The listing below holds a line with "(** On strictly" and a line with "- by rewrite IH.". Reproduce those two lines exactly, plus everything between them.
*** Opening PROVIDED ENTRIES ***
(** The merge of a sorted list: ascending dimensions, each with its sum. *)
Lemma merge_spec es :
  StronglySorted Z.le (fst <$> es) ->
  StronglySorted Z.lt (fst <$> merge_from [] es)
  /\ forall d x, (d, x) ∈ merge_from [] es <-> sum_weights (weights_of d es) = Some x.
Proof.
  intros Hs. destruct (merge_from_spec es [] [] merged_nil Hs) as (acc & -> & [Hs' Hsums _]); [constructor|].
  split; [by apply sorted_reverse|]. intros d x. by rewrite elem_of_reverse, Hsums.
Qed.

(** On strictly ascending dimensions the merge does nothing. *)
Lemma merge_strict acc es :
  StronglySorted Z.lt (fst <$> es) ->
  match acc with [] => True | e :: _ => Forall (fun e' : Z * Z => e.1 < e'.1) es end ->
  merge_from acc es = reverse acc ++ es.
Proof.
  revert acc. induction es as [|[d w] es IH]; intros acc Hs Ha; [by rewrite app_nil_r|].
  rewrite fmap_cons in Hs. apply StronglySorted_cons in Hs as [Hd Hs]. apply (Forall_fmap fst) in Hd.
  cbn [merge_from]. destruct acc as [|[d' w'] acc].
  - by rewrite IH.
  - apply Forall_cons in Ha as [Hdd _]. cbn in Hdd. destruct (Z.eqb_spec d' d); [lia|].
    rewrite IH by done. by rewrite (reverse_cons ((d', w') :: acc)), <- app_assoc.
Qed.

Section Canonical.
Context `{UnstableSortLaws}.

Lemma strict_sort_id (l : list (Z * Z)) : StronglySorted Z.lt (fst <$> l) -> sort_unstable_by_dimension l = l.
Proof.
  intros Hs. assert (NoDup (fst <$> l)) as Hnd.
  { clear -Hs. induction l as [|e l IH]; [constructor|]. rewrite fmap_cons in *. apply StronglySorted_cons in Hs as [Ha Hs].
    constructor; [|by apply IH]. intros Hin. rewrite Forall_forall in Ha. by apply (Z.lt_irrefl e.1), Ha. }
  assert (forall a b : list (Z * Z), a ≡ₚ b -> NoDup (fst <$> b) -> StronglySorted Z.le (fst <$> a) ->
            StronglySorted Z.le (fst <$> b) -> a = b) as Huniq.
  { clear. induction a as [|x a IH]; intros b Hp Hnd Ha Hb; [by apply Permutation_nil_l in Hp|].
    destruct b as [|y b]; [by apply Permutation_nil_r in Hp|].
    assert (x = y) as ->.
    { assert (x ∈ y :: b) as Hx by (rewrite <- Hp; by left). assert (y ∈ x :: a) as Hy by (rewrite Hp; by left).
      apply elem_of_cons in Hx as [->|Hx]; [done|]. apply elem_of_cons in Hy as [->|Hy]; [done|].
      rewrite fmap_cons in *. apply StronglySorted_cons in Ha as [Ha _]. apply StronglySorted_cons in Hb as [Hb _].
      apply (Forall_fmap fst) in Ha, Hb. rewrite Forall_forall in Ha, Hb. specialize (Ha _ Hy). specialize (Hb _ Hx).
      apply NoDup_cons in Hnd as [Hn _]. exfalso. apply Hn. cbn in *. assert (x.1 = y.1) as <- by lia.
      by apply list_elem_of_fmap_2. }
    f_equal. rewrite !fmap_cons in *. apply Permutation_cons_inv in Hp. apply NoDup_cons in Hnd as [_ Hnd].
    apply StronglySorted_cons in Ha as [_ Ha]. apply StronglySorted_cons in Hb as [_ Hb]. by apply IH. }
  apply Huniq; [apply sort_unstable_perm|done|apply sort_unstable_sorted|].
  clear -Hs. induction (fst <$> l) as [|x l' IH]; [constructor|]. apply StronglySorted_cons in Hs as [Ha Hs].
  constructor; [by apply IH|]. eapply Forall_impl; [exact Ha|]. cbn. lia.
Qed.

(** A canonical vector. *)
Definition canonical_vector (l : list (Z * Z)) : Prop :=
  l <> [] /\ StronglySorted Z.lt (fst <$> l)
  /\ Forall (fun e => is_finite F32 e.2 = true /\ nonneg e.2 /\ Floats.is_zero F32 e.2 = false) l.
*** Closing PROVIDED ENTRIES ***
▶ TASK OUTPUT:
(** On strictly ascending dimensions the merge does nothing. *)
Lemma merge_strict acc es :
  StronglySorted Z.lt (fst <$> es) ->
  match acc with [] => True | e :: _ => Forall (fun e' : Z * Z => e.1 < e'.1) es end ->
  merge_from acc es = reverse acc ++ es.
Proof.
  revert acc. induction es as [|[d w] es IH]; intros acc Hs Ha; [by rewrite app_nil_r|].
  rewrite fmap_cons in Hs. apply StronglySorted_cons in Hs as [Hd Hs]. apply (Forall_fmap fst) in Hd.
  cbn [merge_from]. destruct acc as [|[d' w'] acc].
  - by rewrite IH.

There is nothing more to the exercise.